Avoiding Data Risk: Strategies Protecting From Data Loss at the Arctic Data Center

The NSF Arctic Data Center, the primary data and software repository for the Arctic section of NSF Polar Programs, is now CoreTrustSeal certified. Our established data preservation practices and infrastructure are now endorsed by an international, community-based non-profit organization. 

CoreTrustSeal certification involves meeting 16 different requirements, which are intended to ensure the reliability and durability of the repository itself so that the data can be used, shared, and preserved over a long timespan. The process to become certified is similar to the acceptance of an article in a peer-reviewed journal: the repository must supply evidence that they’re meeting the 16 requirements, and then that evidence is reviewed by community peers and external professionals. Comments are provided if any of the requirements is lacking, and the repository corrects any oversights before gaining the certification. We are proud to report we meet all 16 requirements, outlined below, and have achieved CoreTrustSeal certification:

 Requirement Description
1The repository has an explicit mission to provide access to and preserve data in its domain.
2The repository maintains all applicable licenses covering data access and use and monitors compliance.
3The repository has a continuity plan to ensure ongoing access to and preservation of its holdings. 
4The repository ensures, to the extent possible, that data are created, curated, accessed, and used in compliance with disciplinary and ethical norms.
5The repository has adequate funding and sufficient numbers of qualified staff managed through a clear system of governance to effectively carry out the mission.
6The repository adopts mechanism(s) to secure ongoing expert guidance and feedback (either in-house, or external, including scientific guidance, if relevant).
7The repository guarantees the integrity and authenticity of the data.
8The repository accepts data and metadata based on defined criteria to ensure relevance and understandability for data users.
9The repository applies documented processes and procedures in managing archival storage of the data.
10The repository assumes responsibility for long-term preservation and manages this function in a planned and documented way.
11The repository has appropriate expertise to address technical data and metadata quality and ensures that sufficient information is available for end users to make quality related evaluations.
12Archiving takes place according to defined workflows from ingest to dissemination.
13The repository enables users to discover the data and refer to them in a persistent way through proper citation.
14The repository enables reuse of the data over time, ensuring that appropriate metadata are available to support the understanding and use of the data.
15The repository functions on well-supported operating systems and other core infrastructural software and is using hardware and software technologies appropriate to the services it provides to its Designated Community.
16The technical infrastructure of the repository provides for protection of the facility and its data, products, services, and users.

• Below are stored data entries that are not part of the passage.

Lemma same_option_value n : option_value G g orr n = option_value G' g orr n.
Proof.
  destruct n as [|n]; [reflexivity|].
  unfold option_value.
  by rewrite same_share_price_diff, same_option_redeemed.
Qed.

Lemma same_option_cum_value n :
  option_cum_value G g orr n = option_cum_value G' g orr n.
Proof.
  induction n as [|n IH]; [reflexivity|].
  cbn [option_cum_value]. by rewrite IH, same_option_value.
Qed.

Lemma same_option_unsold_value n :
  option_unsold_value G g orr n = option_unsold_value G' g orr n.
Proof.
  unfold option_unsold_value, vested_unsold.
  by rewrite same_share_price_diff, same_option_balance.
Qed.

Lemma same_option_total n : option_total G g orr n = option_total G' g orr n.
Proof.
  destruct n as [|n]; unfold option_total.
  - apply same_option_unsold_value.
  - by rewrite same_option_cum_value, same_option_unsold_value.
Qed.

Lemma same_option_fields n : option_fields G g orr n = option_fields G' g orr n.
Proof.
  unfold option_fields, option_cum, vested_unsold.
  by rewrite same_vested, same_option_balance, same_option_redeemed,
     same_option_unsold, same_option_value, same_option_cum_value,
     same_option_unsold_value, same_option_total.
Qed.

Lemma same_option_fields_2024 : option_fields_2024 G = option_fields_2024 G'.
Proof. unfold option_fields_2024. by rewrite Htg. Qed.

End SameOption.

End SameInputs.


Section Independence.

Context {A : Type} `{NumA : Num A}.

Lemma same_common_cum (G G' : globals A) cr n :
  total_common_shares G = total_common_shares G' ->
  common_cum G cr n = common_cum G' cr n.
Proof. intros H. unfold common_cum. by rewrite (same_common_balance G G'). Qed.

Lemma same_common_unsold (G G' : globals A) cr n :
  total_common_shares G = total_common_shares G' ->
  common_unsold G cr n = common_unsold G' cr n.
Proof.
  intros H. unfold common_unsold. by rewrite (same_common_balance G G').
Qed.

Lemma same_option_cum (G G' : globals A) orr n :
  total_grant_shares G = total_grant_shares G' ->
  vested_shares_input G = vested_shares_input G' ->
  option_cum G orr n = option_cum G' orr n.
Proof.
  intros H1 H2. unfold option_cum. by rewrite (same_option_balance G G').
Qed.

Lemma same_vested_unsold (G G' : globals A) orr n :
  total_grant_shares G = total_grant_shares G' ->
  vested_shares_input G = vested_shares_input G' ->
  vested_unsold G orr n = vested_unsold G' orr n.
Proof.
  intros H1 H2. unfold vested_unsold. by rewrite (same_option_balance G G').
Qed.

(** Two records have the same field. *)
Ltac same_field :=
  etransitivity; [read_field|];
  symmetry; etransitivity; [read_field|];
  symmetry; f_equal.

(** [X13] The share price and the common-share fields do not depend on
    the option side.  Two runs with the same growth rate, common
    redemption rate, [total_common_shares] and [common_purchase_price]
    agree on "Share Price" and on every field of [common_field_names] in
    every year, whatever their strike prices, grants, vesting schedules
    and option redemption rates are. *)
Theorem common_side_independent (G G' : globals A)
    (growth_rate custom_common_redemption custom_option_redemption
     growth_rate' custom_common_redemption' custom_option_redemption'
       : option A) :
  total_common_shares G = total_common_shares G' ->
  common_purchase_price G = common_purchase_price G' ->
  default (pbt_growth_rate G) growth_rate
    = default (pbt_growth_rate G') growth_rate' ->
  default (common_redemption_rate G) custom_common_redemption
    = default (common_redemption_rate G') custom_common_redemption' ->
  exists t t',
    calculate_results G growth_rate custom_common_redemption
                      custom_option_redemption = Some t /\
    calculate_results G' growth_rate' custom_common_redemption'
                      custom_option_redemption' = Some t' /\
    forall y f, f ∈ "Share Price" :: common_field_names ->
      field t y f = field t' y f.
Proof.
  intros Htc Hpp Hg Hcr.
  destruct (calculate_results_fields G growth_rate custom_common_redemption
              custom_option_redemption) as (t & Hrun & H24 & Hn & Hout).
  destruct (calculate_results_fields G' growth_rate' custom_common_redemption'
              custom_option_redemption') as (t' & Hrun' & H24' & Hn' & Hout').
  exists t, t'. split; [exact Hrun|]. split; [exact Hrun'|].
  clear Hrun Hrun'. rewrite <- Hg in H24', Hn'. rewrite <- Hcr in Hn'.
  intros y f Hf. unfold common_field_names in Hf.
  destruct (decide (y = 2024)) as [-> | Hy].
  { rewrite H24, H24'.
    repeat (apply elem_of_cons in Hf as [-> | Hf];
            [same_field; try reflexivity; exact Htc|]).
    apply elem_of_nil in Hf. destruct Hf. }
  destruct (decide (2025 <= y <= 2035)) as [Hy' | Hy'].
  { destruct (year_offset y Hy') as (n & Hle & ->).
    rewrite Hn, Hn' by exact Hle.
    repeat (apply elem_of_cons in Hf as [-> | Hf];
            [same_field; try reflexivity;
             eauto using same_common_redeemed, same_common_cum,
               same_common_unsold, same_common_value, same_common_cum_value,
               same_common_unsold_value, same_common_total|]).
    apply elem_of_nil in Hf. destruct Hf. }
  rewrite Hout, Hout' by lia. reflexivity.
Qed.

(** [X14] The option fields do not depend on the common shares.  Two
    runs with the same growth rate, option redemption rate,
    [strike_price], [total_grant_shares] and vesting schedule agree on
    every field of [option_field_names] in every year, whatever their
    common share counts, purchase prices and common redemption rates
    are. *)
Theorem option_side_independent (G G' : globals A)
    (growth_rate custom_common_redemption custom_option_redemption
     growth_rate' custom_common_redemption' custom_option_redemption'
       : option A) :
  strike_price G = strike_price G' ->
  total_grant_shares G = total_grant_shares G' ->
  vested_shares_input G = vested_shares_input G' ->
  default (pbt_growth_rate G) growth_rate
    = default (pbt_growth_rate G') growth_rate' ->
  default (option_redemption_rate G) custom_option_redemption
    = default (option_redemption_rate G') custom_option_redemption' ->
  exists t t',
    calculate_results G growth_rate custom_common_redemption
                      custom_option_redemption = Some t /\
    calculate_results G' growth_rate' custom_common_redemption'
                      custom_option_redemption' = Some t' /\
    forall y f, f ∈ option_field_names -> field t y f = field t' y f.
Proof.
  intros Hsp Htg Hvs Hg Hor.
  destruct (calculate_results_fields G growth_rate custom_common_redemption
              custom_option_redemption) as (t & Hrun & H24 & Hn & Hout).
  destruct (calculate_results_fields G' growth_rate' custom_common_redemption'
              custom_option_redemption') as (t' & Hrun' & H24' & Hn' & Hout').
  exists t, t'. split; [exact Hrun|]. split; [exact Hrun'|].
  clear Hrun Hrun'. rewrite <- Hg in H24', Hn'. rewrite <- Hor in Hn'.
  intros y f Hf. unfold option_field_names in Hf.
  destruct (decide (y = 2024)) as [-> | Hy].
  { rewrite H24, H24'.
    repeat (apply elem_of_cons in Hf as [-> | Hf];
            [same_field; try reflexivity; exact Htg|]).
    apply elem_of_nil in Hf. destruct Hf. }
  destruct (decide (2025 <= y <= 2035)) as [Hy' | Hy'].
  { destruct (year_offset y Hy') as (n & Hle & ->).
    rewrite Hn, Hn' by exact Hle.
    repeat (apply elem_of_cons in Hf as [-> | Hf];
            [same_field; try reflexivity;
             eauto using same_vested, same_vested_unsold,
               same_option_redeemed, same_option_cum, same_option_unsold,
               same_option_value, same_option_cum_value,
               same_option_unsold_value, same_option_total|]).
    apply elem_of_nil in Hf. destruct Hf. }
  rewrite Hout, Hout' by lia. reflexivity.
Qed.

(** [X15] Rates passed as arguments replace the module-level rates
    altogether: when all three arguments are given, two runs whose
    module-level values differ at most in the three rates return the same
    table. *)
Theorem arguments_override_module_rates (G G' : globals A)
    (growth_rate common_redemption option_redemption : A) :
  total_common_shares G = total_common_shares G' ->
  common_purchase_price G = common_purchase_price G' ->
  strike_price G = strike_price G' ->
  total_grant_shares G = total_grant_shares G' ->
  vested_shares_input G = vested_shares_input G' ->
  calculate_results G (Some growth_rate) (Some common_redemption)
                    (Some option_redemption)
  = calculate_results G' (Some growth_rate) (Some common_redemption)
                      (Some option_redemption).
Proof.
  intros Htc Hpp Hsp Htg Hvs.
  destruct (calculate_results_returns G (Some growth_rate)
              (Some common_redemption) (Some option_redemption))
    as (t & Hrun & Ht).
  destruct (calculate_results_returns G' (Some growth_rate)
              (Some common_redemption) (Some option_redemption))
    as (t' & Hrun' & Ht').
  rewrite Hrun, Hrun'. clear Hrun Hrun'. f_equal.
  cbn [default] in Ht, Ht'.
  apply map_eq. intros y. rewrite (Ht y), (Ht' y).
  unfold by_year, record_2024, record_of, combined.
  rewrite (same_common_fields_2024 G G' Htc),
          (same_option_fields_2024 G G' Htg).
  repeat case_decide; try reflexivity.
  rewrite (same_common_fields G G' _ _ Htc Hpp),
          (same_option_fields G G' _ _ Hsp Htg Hvs),
          (same_common_total G G' _ _ Htc Hpp),
          (same_option_total G G' _ _ Hsp Htg Hvs).
  reflexivity.
Qed.

(** [X16] No subscript of the first run fails, whatever the numbers are,
    and the arithmetic of floats does not raise; so for module-level
    values that are floats (or ints that a float holds exactly) the first
    run returns, the fallback run with fixed rates (10% growth, 5%
    redemption) is never used, and the results that are displayed are
    those of [calculate_results()].  (An int too large for a float, on
    which Python raises [OverflowError], is outside the number types.) *)
Theorem fallback_never_used (G : globals A) :
  displayed_results G = calculate_results G None None None /\
  is_Some (displayed_results G).
Proof.
  destruct (calculate_results_returns G None None None) as (t & Hrun & _).
  unfold displayed_results. rewrite Hrun. split; [reflexivity | by eexists].
Qed.

End Independence.


(** ** The default vesting schedule *)

Section DefaultSchedule.

Local Open Scope Q_scope.

(** The schedule, one assignment after the other. *)
Lemma default_vesting_unfold {A} `{NumA : Num A} (total : A) :
  default_vesting total =
  <[2035%Z := Some (pymin (nlit 100000) total)]>
  (<[2034%Z := Some (pymin (nlit 100000) total)]>
  (<[2033%Z := Some (pymin (nlit 100000) total)]>
  (<[2032%Z := Some (pymin (nlit 100000) total)]>
  (<[2031%Z := Some (pymin (nlit 100000) total)]>
  (<[2030%Z := Some (pymin (nlit 100000) total)]>
  (<[2029%Z := Some (pymin (nlit 100000) total)]>
  (<[2028%Z := Some (pymin (nlit 90000) total)]>
  (<[2027%Z := Some (pymin (nlit 80000) total)]>
  (<[2026%Z := Some (pymin (nlit 70000) total)]>
  (<[2025%Z := Some (pymin (nlit 60000) total)]> ∅)))))))))).
Proof. reflexivity. Qed.

(** The default value of a year: lines 117-123. *)
Lemma default_vesting_lookup {A} `{NumA : Num A} (total : A) (y : Z) :
  default_vesting total !! y =
  if decide (2025 <= y <= 2035)%Z
  then Some (Some (pymin (nlit (default 100000 (default_values !! y))) total))
  else None.
Proof.
  rewrite default_vesting_unfold. case_decide as Hy.
  - assert (y = 2025 \/ y = 2026 \/ y = 2027 \/ y = 2028 \/ y = 2029 \/
            y = 2030 \/ y = 2031 \/ y = 2032 \/ y = 2033 \/ y = 2034 \/
            y = 2035)%Z as Hcases by lia.
    repeat destruct Hcases as [-> | Hcases]; try subst y;
      repeat (rewrite lookup_insert_ne by lia);
      rewrite lookup_insert_eq; reflexivity.
  - repeat (rewrite lookup_insert_ne by lia). apply lookup_empty.
Qed.

Lemma default_value_range (y : Z) :
  60000 <= default 100000 (default_values !! y) <= 100000.
Proof.
  destruct (decide (y = 2025%Z)) as [-> | H1]; [split; vm_compute; discriminate|].
  destruct (decide (y = 2026%Z)) as [-> | H2]; [split; vm_compute; discriminate|].
  destruct (decide (y = 2027%Z)) as [-> | H3]; [split; vm_compute; discriminate|].
  destruct (decide (y = 2028%Z)) as [-> | H4]; [split; vm_compute; discriminate|].
  destruct (decide (y = 2029%Z)) as [-> | H5]; [split; vm_compute; discriminate|].
  unfold default_values. cbn [list_to_map foldr fst snd].
  repeat (rewrite lookup_insert_ne by lia). rewrite lookup_empty.
  split; vm_compute; discriminate.
Qed.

In addition to seeking certifications like CoreTrustSeal, data repositories are able to mitigate data risk in other ways. A new paper out from Mayernik et al. (2020) discusses a framework for assessing the various risks that come with preserving and archiving data. 

How can data, one might wonder, be at risk? Anything that limits current or future data use can be considered a risk to the preservation and longevity of the data. There are many factors that can put data at risk, which Mayernik and his collaborators collected in the following table: 

With many of these risk factors, efforts can be taken to mitigate the chance of the data becoming inaccessible. Basic steps researchers can take might include ensuring that complete metadata are recorded at the time the data is collected. A more complex and labor intensive step might be a full data rescue initiative, such as the coordinated efforts taken by grassroots organizations to pre-emptively “rescue” data after the 2016 US Presidential election. The bottom line, though, is that it takes effort to guard against data loss.

While some of the risks associated with the loss of data utility have to be addressed by the researchers collecting the data, there are a number of the risk factors identified by Mayernik et al. (2020) that can be mitigated by data repositories. Establishing that a repository has systems in place to minimize these risks is an important part of generating trust between researcher and repository. One way to effectively communicate these efforts is for repositories to seek external certification – as we have done at the Arctic Data Center by fulfilling all of the CoreTrustSeal requirements. 

Additionally, we’re doing our part to help mitigate data loss from other repositories. The International Arctic Research Center (IARC) is winding down their operations as a data repository, and the Arctic Data Center was identified as the place where the data would go in order to avoid data loss. We’re currently working with the folks over there to add their collection of datasets – 260 in total – to the holdings of the Arctic Data Center so that they can continue to be used, shared, and preserved.

Bibliography

Mayernik, Matthew S., et al. “Risk Assessment for Scientific Data.” Data Science Journal 19.1 (2020).